The phrase translated “All is well” in ESV (and “peace” in NIV) is the Hebrew noun shalom, which means “completeness, soundness, wholeness.”  I don’t confuse shalom with blind contentment or naivety. I don’t think this woman is doing cartwheels, and I don’t think she’s in denial. I  think she was probably clinging to two crucial things in her darkest hour:

  1. Her God is SOVEREIGN. He sees it all, and He cares. He’s a good Father. He gives and He takes away, and He makes beauty out of ashes. He was sovereignly & lovingly at work when He entrusted this boy into her care, and would remain sovereignly & lovingly at work whenever his life on earth (and hers) would come to its final rest.

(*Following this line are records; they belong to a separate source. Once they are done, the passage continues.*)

Lemma round_up stacks l i s s2 :
  i <> me -> (i < length ids)%nat -> round stacks l i s -> like s s2 -> round stacks l (S i) (set_started (<[i := 1]> (sy_started s)) s2).
Proof.
  intros Hi Hl R L. pose proof (pf_cpus Hpf) as Hc. destruct (round_like _ _ _ _ _ R L) as ([] & [] & E). rewrite (round_started _ _ _ _ R), flags_next by lia.
  split; [|split; [now split|exact E]]. split; auto.
  change (with_started (flags (S i)) (tabs_of s2) = with_started (flags (S i)) tb). now rewrite up_tabs0.
Qed.

Lemma start_cpu_round i stacks p l s :
  (i < length ids)%nat -> round stacks (p :: l) i s ->
  ends others (fun _ c' s' => c' = c0 /\
    if (i =? me)%nat then round stacks (p :: l) (S i) s' else round (p :: stacks) l (S i) s') (start i c0 s).
Proof.
  intros Hi R. pose proof R as (U & C & E). destruct (lookup_lt_is_Some_2 ids me (pf_me Hpf)) as [id Hid]. unfold start_cpu. apply ends_step.
  apply (@wp_mycpu_like D (ios me) lap id (pf_lap Hpf) (fun d => pf_id Hpf me id d Hid) me);
    [exact (up_con _ _ _ _ _ _ _ _ _ U)|exact (cpus_is lap ids me id s (pf_ids Hpf) C Hid)|].
  intros s1 L1. pose proof (round_like _ _ _ _ _ R L1) as R1. destruct (Nat.eqb_spec i me) as [->|Hne].
  { apply ends_ret. split; [done|]. unfold round in *. now rewrite flags_me. }
  apply ends_step, wp_inkm_sys. eapply wp_kalloc; [exact (up_kmem _ _ _ _ _ _ _ _ _ (proj1 R1))|apply not_elem_of_nil|].
  intros k Hk Em Eu. assert (R2 : round (p :: stacks) l i (with_km k s1)).
  { destruct R1 as (U1 & [] & E1). split; [now apply up_stack|]. split; [now split|]. cbn. congruence. }
  apply ends_step, wp_modify, ends_step, wp_modify, ends_step, wp_modify, ends_step, wp_gets, ends_step.
  eapply wp_startap; [do 3 (apply round_args; [|done]); exact R2|]. intros s3 R3.
  apply ends_wait_started; [exact (pf_spins Hpf)|exact (up_con _ _ _ _ _ _ _ _ _ (proj1 R3))|apply R3| | |].
  - apply flags_awaited; auto; [exact (round_started _ _ _ _ R3)|]. exact (cp_ncpu _ _ _ (proj1 (proj2 R3))).
  - rewrite (round_started _ _ _ _ R3). unfold flags. rewrite length_fmap, length_seq. pose proof (pf_cpus Hpf). lia.
  - intros s4 L4. split; [done|]. now apply round_up.
Qed.

Lemma startothers_loop n i stacks l s :
  (i + n = length ids)%nat -> round stacks l i s -> (n <= length l)%nat ->
  (length stacks + (if (me <? i)%nat then 1 else 0) = i)%nat ->
  ends others (fun _ c' s' => c' = c0 /\ exists stacks' l', round stacks' l' (length ids) s' /\
    S (length stacks') = length ids) (for_ (seq i n) start c0 s).
Proof.
  revert i stacks l s. induction n as [|n IH]; intros i stacks l s Hi R Hl Hst.
  - cbn [seq for_]. apply ends_ret. split; [done|]. exists stacks, l. pose proof (pf_me Hpf). assert (E : length ids = i) by lia. rewrite E in *.
    split; [done|]. destruct (Nat.ltb_spec me i); lia.
  - destruct l as [|p l]; [cbn in Hl; lia|]. cbn [seq for_ length] in *. apply ends_then.
    eapply ends_mono; [apply (start_cpu_round i stacks p l); [lia|done]|]. cbn beta. intros [] c' s' [-> R'].
    destruct (Nat.eqb_spec i me) as [->|Hne].
    + apply (IH _ stacks (p :: l)); [lia|done|cbn; lia|]. destruct (Nat.ltb_spec me me), (Nat.ltb_spec me (S me)); lia.
    + apply (IH _ (p :: stacks) l); [lia|done|lia|]. cbn [length]. destruct (Nat.ltb_spec me i), (Nat.ltb_spec me (S i)); lia.
Qed.

(** [startothers] starts every processor of the table but the one it runs on. *)
Lemma startothers_round l s :
  round [] l 0 s -> (length ids <= length l)%nat ->
  ends others (fun _ c' s' => c' = c0 /\ exists stacks' l', round stacks' l' (length ids) s' /\ S (length stacks') = length ids)
    (@startothers D (ios me) entrypgdir_addr mpenter_addr entryother spins c0 s).
Proof.
  intros R Hl. unfold startothers. apply ends_step, wp_modify, ends_step, wp_gets.
  assert (R' : round [] l 0 (smem (fun m => sts m AP_CODE entryother) s)) by (apply round_low; [now apply low_only_sts|done]).
  rewrite (cp_ncpu _ _ _ (proj1 (proj2 R'))), Nat2Z.id. apply (startothers_loop _ 0 [] l); auto.
Qed.
End Start.

(** * The rest of memory *)

Lemma perm_rest (A B h l p : list Z) : A ++ B ++ l ≡ₚ p -> A ++ B ++ h ++ l ≡ₚ h ++ p.
Proof. intros <-. rewrite (Permutation_app_swap_app B h l), (Permutation_app_swap_app A h). done. Qed.

Section Rest.
Context {D : Type}.
Variables kend kdata : Z.
Hypothesis Hlay : layout kend kdata.
Local Abbreviation c0 := (Ctx [] []).

Lemma heap1_spec p : p ∈ heap1 kend -> p mod PGSIZE = 0 /\ p + PGSIZE <= MEG4.
Proof.
  unfold heap1. rewrite elem_of_reverse, elem_of_pages_from. intros (i & -> & Hi). destruct Hlay as (H1 & H2 & _).
  change MEG4 with 2151677952 in *. unfold KERNLINK, EXTMEM, KERNBASE in H1. rewrite PGROUNDUP_eq in * by lia. unfold PGSIZE in *.
  split; Z.to_euclidean_division_equations; lia.
Qed.

Lemma heap2_spec p : p ∈ heap2 -> p mod PGSIZE = 0 /\ MEG4 <= p.
Proof.
  unfold heap2. rewrite elem_of_reverse, elem_of_pages_from. intros (i & -> & Hi). change MEG4 with (PGSIZE * 525312) in *. split; [|unfold PGSIZE; lia].
  rewrite <- Z.mul_add_distr_l, Z.mul_comm. now apply Z.mod_mul.
Qed.

Lemma heap2_eq : heap2 = reverse (pages_from MEG4 (Z.to_nat ((P2V PHYSTOP - MEG4) / PGSIZE))).
Proof. reflexivity. Qed.

#[local] Opaque heap1 heap2 MEG4.

(** A page table made of pages below four megabytes survives [kinit2]. *)
Lemma kvm_below K m m' l stacks :
  uvm_ok kend m K l -> (forall va, is_u32 va -> pte_val m K va = kvm_pte kdata va) ->
  stacks ++ space_pages m K ++ l ≡ₚ heap1 kend -> (forall a, a < MEG4 -> ld m' a = ld m a) ->
  uvm_ok kend m' K (heap2 ++ l) /\ (forall va, pte_val m' K va = pte_val m K va) /\ space_pages m' K = space_pages m K.
Proof.
  intros Hok Hp Hpool Hm. pose proof (um_dir _ _ _ _ Hok) as Hd.
  assert (Hin : forall x, x ∈ space_pages m K \/ x ∈ l -> x mod PGSIZE = 0 /\ x + PGSIZE <= MEG4).
  { intros x Hx. apply heap1_spec. rewrite <- Hpool. rewrite !elem_of_app. tauto. }
  assert (HK : K ∈ space_pages m K) by now left.
  assert (HT : forall i, 0 <= i < 1024 -> present (pde_at m K i) = true -> pgtab_of (pde_at m K i) ∈ space_pages m K).
  { intros i Hi Hpr. right. rewrite elem_of_app, elem_of_reverse, elem_of_tables. left. eauto. }
  assert (W : forall q i, q ∈ space_pages m K -> 0 <= i < 1024 -> ld32 m' (q + 4 * i) = ld32 m (q + 4 * i)).
  { intros q i Hq Hi. destruct (Hin q) as [_ Hr]; [now left|]. apply ld32_ext. intros j Hj. apply Hm. unfold PGSIZE in Hr. lia. }
  assert (Epde : forall i, 0 <= i < 1024 -> pde_at m' K i = pde_at m K i) by (intros i Hi; now apply W).
  assert (Epte : forall va, pte_val m' K va = pte_val m K va).
  { intros va. unfold pte_val. rewrite Epde by apply PDX_range. destruct (present (pde_at m K (PDX va))) eqn:E; [|done].
    apply W; auto using PTX_range, PDX_range. }
  split; [|split; [done|]].
  - apply (uvm_ok_ext kend m _ _ l); [done|done| |].
    + intros va Hva. rewrite Epte, Hp, kvm_pte_user by (done || unfold is_u32, KERNBASE in *; lia). done.
    + intros x Hx. apply elem_of_app in Hx as [Hx|Hx]; [right|now left]. apply heap2_spec in Hx as [Ha Hr].
      assert (Hne : forall y, y ∈ space_pages m K \/ y ∈ l -> x <> y) by (intros y Hy; destruct (Hin y Hy) as [_ Hyr]; unfold PGSIZE in Hyr; lia).
      split; [done|]. split; [intros Hl; now apply (Hne x); [right|]|]. split; [apply Hne; now left|]. intros i Hi Hpr. apply Hne. left. auto.
  - unfold space_pages. now rewrite (tables_ext m m' K 1024 ltac:(lia) Epde), (upages_same m m' K 0 _ Epte).
Qed.

Lemma wp_kinit2_sys m0 K stacks l t (s : sys D) (Q : unit -> ctx -> sys D -> Prop) :
  up kend kdata m0 (heap1 kend) K stacks l t s ->
  (forall k, up kend kdata m0 (heap2 ++ heap1 kend) K stacks (heap2 ++ l) t (with_km k s) -> k_use_lock k = true -> Q tt c0 (with_km k s)) ->
  wp (inks (inkm (kinit2 kend (P2V (4 * 1024 * 1024)) (P2V PHYSTOP)))) Q c0 s.
Proof.
  intros [Hc Ht Hkm Hkp Hcr Hu Hp Hpool Hcd] HQ. pose proof (kend_round _ _ Hlay) as Hr. destruct Hlay as (H1 & H2 & _). apply wp_inkm_sys. unfold kinit2.
  apply wp_bind. change (P2V (4 * 1024 * 1024)) with MEG4. eapply wp_mono; [apply (freerange_spec kend MEG4 (P2V PHYSTOP) l)|].
  - done.
  - apply not_elem_of_nil.
  - done.
  - lia.
  - done.
  - done.
  - intros p Hl. apply heap1_spec. rewrite <- Hpool, !elem_of_app. now right; right.
  - cbn beta. intros [] c' k (-> & Hk & Hul & Hm). change (PGROUNDUP MEG4) with MEG4 in *. rewrite <- heap2_eq in Hk.
    apply wp_modify.
    destruct (kvm_below K (sy_mem s) (k_mem k) l stacks) as (U & Epte & Esp); auto.
    { intros a Ha. apply Hm. lia. }
    apply HQ; [|done]. split; [exact Hc|exact Ht|exact Hk|exact Hkp|exact Hcr|exact U|..]; change (sy_mem (with_km _ s)) with (k_mem k).
    + intros va Hva. rewrite Epte. auto.
    + rewrite Esp. now apply perm_rest.
    + intros b Hb. rewrite Hm by lia. auto.
Qed.
End Rest.

(** * The tables *)

Definition with_idt (v : list gatedesc) (t : tabs) : tabs :=
  Tabs (t_procs t) (t_nextpid t) (t_files t) (t_inodes t) (t_bufs t) v (t_started t).
Definition with_bufs (v : bst) (t : tabs) : tabs :=
  Tabs (t_procs t) (t_nextpid t) (t_files t) (t_inodes t) v (t_idt t) (t_started t).

Lemma up_mem {D} kend kdata m m0 pool K stacks l t (s : sys D) :
  (forall b, KERNLINK <= b < kend -> ld m b = ld m0 b) -> up kend kdata m pool K stacks l t s -> up kend kdata m0 pool K stacks l t s.
Proof. intros H []. split; auto. intros b Hb. rewrite <- H by done. auto. Qed.

Section Tables.
Context {D : Type} {fuel : Fuel}.
Variables (kend kdata : Z) (m0 : mem) (pool : list Z) (K : Z) (lap : Z) (ids : list Z).
Local Abbreviation c0 := (Ctx [] []).

(** Memory, the tables [t], and the processors, before locks are used. *)
Definition early (l : list Z) (t : tabs) (s : sys D) : Prop :=
  up kend kdata m0 pool K [] l t s /\ cpus lap ids s /\ k_use_lock (ks_km (sy_ks s)) = false.

Lemma early_like l t s s' : early l t s -> like s s' -> early l t s'.
Proof.
  intros (U & C & E) L. split; [exact (up_like _ _ _ _ _ _ _ _ _ _ U L)|]. split; [exact (cpus_like _ _ _ _ C L)|].
  now rewrite (like_km _ _ L).
Qed.

Lemma early_con l t s : early l t s -> con_up (con_of s).
Proof. intros (U & _). exact (up_con _ _ _ _ _ _ _ _ _ U). Qed.

Lemma wp_tvinit vectors l t s (Q : unit -> ctx -> sys D -> Prop) :
  early l t s -> (forall s', early l (with_idt (tvinit vectors) t) s' -> Q tt c0 s') -> wp (tvinit_idt vectors) Q c0 s.
Proof.
  intros ([] & [] & E) HQ. unfold tvinit_idt. apply wp_bind, wp_modify. unfold wp, initlock. apply HQ.
  split; [|split; [now split|exact E]]. split; auto. change (with_idt (tvinit vectors) (tabs_of s) = with_idt (tvinit vectors) t). now rewrite up_tabs0.
Qed.

Definition set_bufs (b : bst) (s : sys D) : sys D :=
  let k := sy_ks s in let f := ks_fs k in let i := io_fs f in
  set_ks (set_fs (set_iofs (Fs.set_log (Log.set_bio b (fs_log i)) i) f) k) s.

Lemma wp_inbcache {A} (m : M bst A) (Q : A -> ctx -> sys D -> Prop) s :
  wp m (fun a c' b => c' = c0 /\ Q a c0 (set_bufs b s)) c0 (lg_bio (fs_log (io_fs (ks_fs (sy_ks s))))) -> wp (inbcache m) Q c0 s.
Proof.
  intros H. unfold inbcache, inks, lift, infss, inio, inlog, inbio, zoom, wp in *. cbn.
  destruct (m c0 (lg_bio (fs_log (io_fs (ks_fs (sy_ks s)))))) as [a c' b| | |]; cbn in *; try done. destruct H as [-> H]. cbn.
  now destruct s as [[km hw' t n i tk f [[]]] d x1 x2 x3 x4 x5 x6 x7 x8].
Qed.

  2. Her God is mighty to SAVE. Simply put, he can do what He wants, when He wants, however He wants. If he couldn’t, He would cease to be our omniscient all-powerful Creator and Sustainer. She didn’t know if He would choose to, but she knew that He could save this child if He wanted to glorify Himself in that way. And if not, He would glorify himself through the testimony of her faith even as she suffered great worldly loss.
Elisha came alongside her in praying boldly to the Lord (which sounds familiar to us), and God did honor their faith by breathing life back into her only son. Will He “flex” in that same way and heal Abel’s body? That we just don’t know… But we believe He could. And we trust He’s good. And we’ve decided that our faithfulness during this scary time of waiting is not contingent upon the outcome He is planning. “Then the mother of the child said, ‘As the LORD lives and as you yourself live, I will not leave you.’” (2 Kings 4:30)  I thanked God that morning for the example of the Shunammite woman in Second Kings 4.

Distress and peace. Bold prayer and sovereign trust. We wrestle, yet we rest. It doesn’t make sense… but as we  seek to navigate through our most challenging season of life, it’s a paradox that’s beginning to resonate with our hearts. Sort of like a person who’s both fully God and fully man at the same time.